Nexi, is an M.D.S. (Mobile/Dexterous/Social) robot


Robot coming from the geniuses of MIT Media Labs Personal Robots Group (https://pr.ai/showthread.php?7697) in collaboration with Xitome Design, UMASS Amherst's Laboratory for Perceptual Robotics, and Meka Robotics. Built to the size and relative weight of a 3 year old child Nexi has a combination of mobility, dexterity, and human-centric communication and interactive abilities. It has the arm strength capability to lift up to 10 pounds and is able to move about on two wheels at a steady and even pace. And it's head and neck is able to move and gesture at human speeds to allow it to nod, shake, tilt, and orient much like that of a human neck.

Article "Nexi the M.D.S. Robot from MIT (https://www.neatorama.com/2008/04/05/nexi-the-mds-robot-from-mit)"

by Ali S.
April 5, 2008

https://youtu.be/aQS2zxmrrrA

Official MDS Robot Video - First Test of Expressive Ability

Uploaded on Apr 15, 2008


This video shows an initial test of the MDS (Mobile Dexterous Social) Robot designed
and built in collaboration with the MIT Media Lab's Personal Robots Group, UMASS Amherst's Laboratory for Perceptual Robotics, Xitome Design, and Meka Robotics. It illustrates the robot's expressive range of movement using scripted animations and pre-recorded speech.

https://youtu.be/RQLo06V-q2M

Meet Nexi

Published on Sep 7, 2012

https://youtu.be/gUqIFs9XTEw

Teleoperated Nexi

Published on Jan 16, 2015


Summary: In this video, we show Nexi, our teleoperated humanoid robot, having a conversation with a participant.

Research description: What are the nonverbal behaviors that constitute a signal related to the trustworthiness of a novel person? The psychology department at Northeastern University (NEU) identified a candidate set of nonverbal cues–face touching, arms crossed, leaning backward, and hand touching–that was hypothesized to be indicative of untrustworthy behavior. However, in order to confirm and further validate such findings, a common practice in social psychology is to employ a human actor to perform certain nonverbal cues and study their effects in a human-subjects experiment. A fundamental challenge inherent in this research design is that people regularly emit cues outside of their own awareness, which makes it difficult even for trained professional actors to express specific cues in a reliable fashion. Our strategy for meeting this challenge was to employ a social robotics platform. By utilizing a humanoid robot, we took advantage of its programmable behavior to control exactly which cues are emitted to each participant. In collaboration with the Social Emotions Lab at NEU, Johnson Graduate School of Management, and Cornell University, we found through a human-subjects experiment that the robot’s expression of the hypothesized nonverbal cues resulted in participants perceiving the robot as a less trustworthy agent.

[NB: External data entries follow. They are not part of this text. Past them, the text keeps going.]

(** [TimingGuard::new(&HISTOGRAM)] at the instant [now], in nanoseconds; [drop]. *)
Definition TimingGuard_new (histogram : LazyLock) (now : N) : MM TimingGuard :=
  force histogram;; mret (mk_timing_guard histogram now).
Definition TimingGuard_drop (guard : TimingGuard) (now : N) : MM unit :=
  on_registry (λ r, histogram_observe r (name_of (tg_histogram guard)) (as_secs_f64 (now - tg_start guard))).

(** ** blockchain/src/metrics.rs *)

Definition init : MM unit :=
  foldM (λ _ m, force m) tt
    [ LEAN_HEAD_SLOT; LEAN_LATEST_JUSTIFIED_SLOT; LEAN_LATEST_FINALIZED_SLOT; LEAN_CURRENT_SLOT; LEAN_VALIDATORS_COUNT;
      LEAN_SAFE_TARGET_SLOT; LEAN_NODE_INFO; LEAN_NODE_START_TIME_SECONDS; LEAN_GOSSIP_SIGNATURES;
      LEAN_LATEST_NEW_AGGREGATED_PAYLOADS; LEAN_LATEST_KNOWN_AGGREGATED_PAYLOADS; LEAN_IS_AGGREGATOR;
      LEAN_ATTESTATION_COMMITTEE_COUNT; LEAN_TABLE_BYTES;
      LEAN_ATTESTATIONS_VALID_TOTAL; LEAN_ATTESTATIONS_INVALID_TOTAL; LEAN_FORK_CHOICE_REORGS_TOTAL;
      LEAN_PQ_SIG_AGGREGATED_SIGNATURES_TOTAL; LEAN_PQ_SIG_ATTESTATIONS_IN_AGGREGATED_SIGNATURES_TOTAL;
      LEAN_PQ_SIG_AGGREGATED_SIGNATURES_VALID_TOTAL; LEAN_PQ_SIG_AGGREGATED_SIGNATURES_INVALID_TOTAL;
      LEAN_PQ_SIG_ATTESTATION_SIGNATURES_TOTAL; LEAN_PQ_SIG_ATTESTATION_SIGNATURES_VALID_TOTAL;
      LEAN_PQ_SIG_ATTESTATION_SIGNATURES_INVALID_TOTAL;
      LEAN_FORK_CHOICE_BLOCK_PROCESSING_TIME_SECONDS; LEAN_ATTESTATION_VALIDATION_TIME_SECONDS;
      LEAN_PQ_SIG_ATTESTATION_SIGNING_TIME_SECONDS; LEAN_PQ_SIG_ATTESTATION_VERIFICATION_TIME_SECONDS;
      LEAN_PQ_SIG_AGGREGATED_SIGNATURES_BUILDING_TIME_SECONDS; LEAN_PQ_SIG_AGGREGATED_SIGNATURES_VERIFICATION_TIME_SECONDS;
      LEAN_COMMITTEE_SIGNATURES_AGGREGATION_TIME_SECONDS; LEAN_FORK_CHOICE_REORG_DEPTH ].

(** [slot.try_into().unwrap()] *)
Definition i64_unwrap (n : u64) : partial Z := expect_some (i64_try_from n).

Definition update_head_slot (slot : u64) : MM unit := set LEAN_HEAD_SLOT (i64_unwrap slot).
Definition update_latest_justified_slot (slot : u64) : MM unit := set LEAN_LATEST_JUSTIFIED_SLOT (i64_unwrap slot).
Definition update_latest_finalized_slot (slot : u64) : MM unit := set LEAN_LATEST_FINALIZED_SLOT (i64_unwrap slot).
Definition update_current_slot (slot : u64) : MM unit := set LEAN_CURRENT_SLOT (i64_unwrap slot).
Definition update_validators_count (count : u64) : MM unit := set LEAN_VALIDATORS_COUNT (i64_unwrap count).
Definition update_safe_target_slot (slot : u64) : MM unit := set LEAN_SAFE_TARGET_SLOT (i64_unwrap slot).

Definition set_node_info (name version : Text) : MM unit := set_with LEAN_NODE_INFO [name; version] 1.

(** [now]: the seconds since the UNIX epoch; before it, the [unwrap] panics. *)
Definition set_node_start_time (now : Z) : MM unit :=
  timestamp ← lift_partial (if (now <? 0)%Z then Panic else Return (to_u64 (Z.to_N now)));
  set LEAN_NODE_START_TIME_SECONDS (Return (as_i64 timestamp)).

Definition inc_attestations_valid : MM unit := inc LEAN_ATTESTATIONS_VALID_TOTAL.
Definition inc_attestations_invalid : MM unit := inc LEAN_ATTESTATIONS_INVALID_TOTAL.
Definition inc_fork_choice_reorgs : MM unit := inc LEAN_FORK_CHOICE_REORGS_TOTAL.
Definition time_fork_choice_block_processing : N → MM TimingGuard := TimingGuard_new LEAN_FORK_CHOICE_BLOCK_PROCESSING_TIME_SECONDS.
Definition time_attestation_validation : N → MM TimingGuard := TimingGuard_new LEAN_ATTESTATION_VALIDATION_TIME_SECONDS.
Definition inc_pq_sig_aggregated_signatures : MM unit := inc LEAN_PQ_SIG_AGGREGATED_SIGNATURES_TOTAL.
Definition inc_pq_sig_attestations_in_aggregated_signatures (count : u64) : MM unit :=
  inc_by LEAN_PQ_SIG_ATTESTATIONS_IN_AGGREGATED_SIGNATURES_TOTAL count.
Definition inc_pq_sig_aggregated_signatures_valid : MM unit := inc LEAN_PQ_SIG_AGGREGATED_SIGNATURES_VALID_TOTAL.
Definition inc_pq_sig_aggregated_signatures_invalid : MM unit := inc LEAN_PQ_SIG_AGGREGATED_SIGNATURES_INVALID_TOTAL.
Definition inc_pq_sig_attestation_signatures : MM unit := inc LEAN_PQ_SIG_ATTESTATION_SIGNATURES_TOTAL.
Definition inc_pq_sig_attestation_signatures_valid : MM unit := inc LEAN_PQ_SIG_ATTESTATION_SIGNATURES_VALID_TOTAL.
Definition inc_pq_sig_attestation_signatures_invalid : MM unit := inc LEAN_PQ_SIG_ATTESTATION_SIGNATURES_INVALID_TOTAL.
Definition time_pq_sig_attestation_signing : N → MM TimingGuard := TimingGuard_new LEAN_PQ_SIG_ATTESTATION_SIGNING_TIME_SECONDS.
Definition time_pq_sig_attestation_verification : N → MM TimingGuard :=
  TimingGuard_new LEAN_PQ_SIG_ATTESTATION_VERIFICATION_TIME_SECONDS.
Definition time_pq_sig_aggregated_signatures_building : N → MM TimingGuard :=
  TimingGuard_new LEAN_PQ_SIG_AGGREGATED_SIGNATURES_BUILDING_TIME_SECONDS.
Definition time_pq_sig_aggregated_signatures_verification : N → MM TimingGuard :=
  TimingGuard_new LEAN_PQ_SIG_AGGREGATED_SIGNATURES_VERIFICATION_TIME_SECONDS.
Definition time_committee_signatures_aggregation : N → MM TimingGuard :=
  TimingGuard_new LEAN_COMMITTEE_SIGNATURES_AGGREGATION_TIME_SECONDS.

Definition update_table_bytes (table_name : string) (n : u64) : MM unit := set_with LEAN_TABLE_BYTES [text table_name] (as_i64 n).
Definition update_gossip_signatures (count : u64) : MM unit := set LEAN_GOSSIP_SIGNATURES (Return (as_i64 count)).
Definition update_latest_new_aggregated_payloads (count : u64) : MM unit :=
  set LEAN_LATEST_NEW_AGGREGATED_PAYLOADS (Return (as_i64 count)).
Definition update_latest_known_aggregated_payloads (count : u64) : MM unit :=
  set LEAN_LATEST_KNOWN_AGGREGATED_PAYLOADS (Return (as_i64 count)).
Definition set_is_aggregator (is_aggregator : bool) : MM unit := set LEAN_IS_AGGREGATOR (Return (if is_aggregator then 1 else 0)%Z).
Definition set_attestation_committee_count (count : u64) : MM unit :=
  set LEAN_ATTESTATION_COMMITTEE_COUNT (Return (default 0%Z (i64_try_from count))).
Definition observe_fork_choice_reorg_depth (depth : u64) : MM unit := observe LEAN_FORK_CHOICE_REORG_DEPTH (f64_of (Z.of_N depth)).

(** ** state_transition/src/metrics.rs *)

Definition inc_slots_processed (count : u64) : MM unit := inc_by LEAN_STATE_TRANSITION_SLOTS_PROCESSED_TOTAL count.
Definition inc_attestations_processed (count : u64) : MM unit := inc_by LEAN_STATE_TRANSITION_ATTESTATIONS_PROCESSED_TOTAL count.
Definition inc_finalizations (result : string) : MM unit := inc_with LEAN_FINALIZATIONS_TOTAL [text result].
Definition time_state_transition : N → MM TimingGuard := TimingGuard_new LEAN_STATE_TRANSITION_TIME_SECONDS.
Definition time_slots_processing : N → MM TimingGuard := TimingGuard_new LEAN_STATE_TRANSITION_SLOTS_PROCESSING_TIME_SECONDS.
Definition time_block_processing : N → MM TimingGuard := TimingGuard_new LEAN_STATE_TRANSITION_BLOCK_PROCESSING_TIME_SECONDS.
Definition time_attestations_processing : N → MM TimingGuard :=
  TimingGuard_new LEAN_STATE_TRANSITION_ATTESTATIONS_PROCESSING_TIME_SECONDS.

System: We developed a system that allowed the psychologists to remotely control our complex (38 skeletal jointed) humanoid robot. Our goal was to enable them to have a natural conversation with another person through this robotic medium. The primary technical challenge was to provide expressive but precisely-timed control of the robot’s motions to non- expert users. By combining various fully-autonomous behaviors with semi-autonomous interfaces, we developed a tele-robotic interface to control the robot’s full-body motions and behaviors for a human-subjects experiment.

https://youtu.be/r5xUyzFxRYo

Urban Madness Study

Published on Jan 22, 2015


The Urban Madness Study was the Personal Robots Group first multi-MDS (humanoid robot) Study in which the robots were mixed initiative (meaning they dynamically tasked themselves, even if the human didn't provide command) and the human played a leader role.

https://youtu.be/NLzr3brZmFg

Training a Robot via Human Feedback

Published on Jan 22, 2015


In this MIT Media Lab "Labcast" we describe work by Postdoctoral Researcher Brad Knox to allow even technically unskilled users to train our robots. The system, called TAMER, allows users to give the robot positive and negative reinforcement, much like you would train a pet!

https://youtu.be/jKAC6In2_lI

Summary of mental state manipulation research

Published on Mar 15, 2015


An implementation and evaluation of a self-as-simulator architecture for mental state manipulation through physical action. The robot models how a human’s mental states are updated through their visual perception of the world. The robot then acts on and alter the world so that the human’s perceptual and mental processes will bring about a targeted change.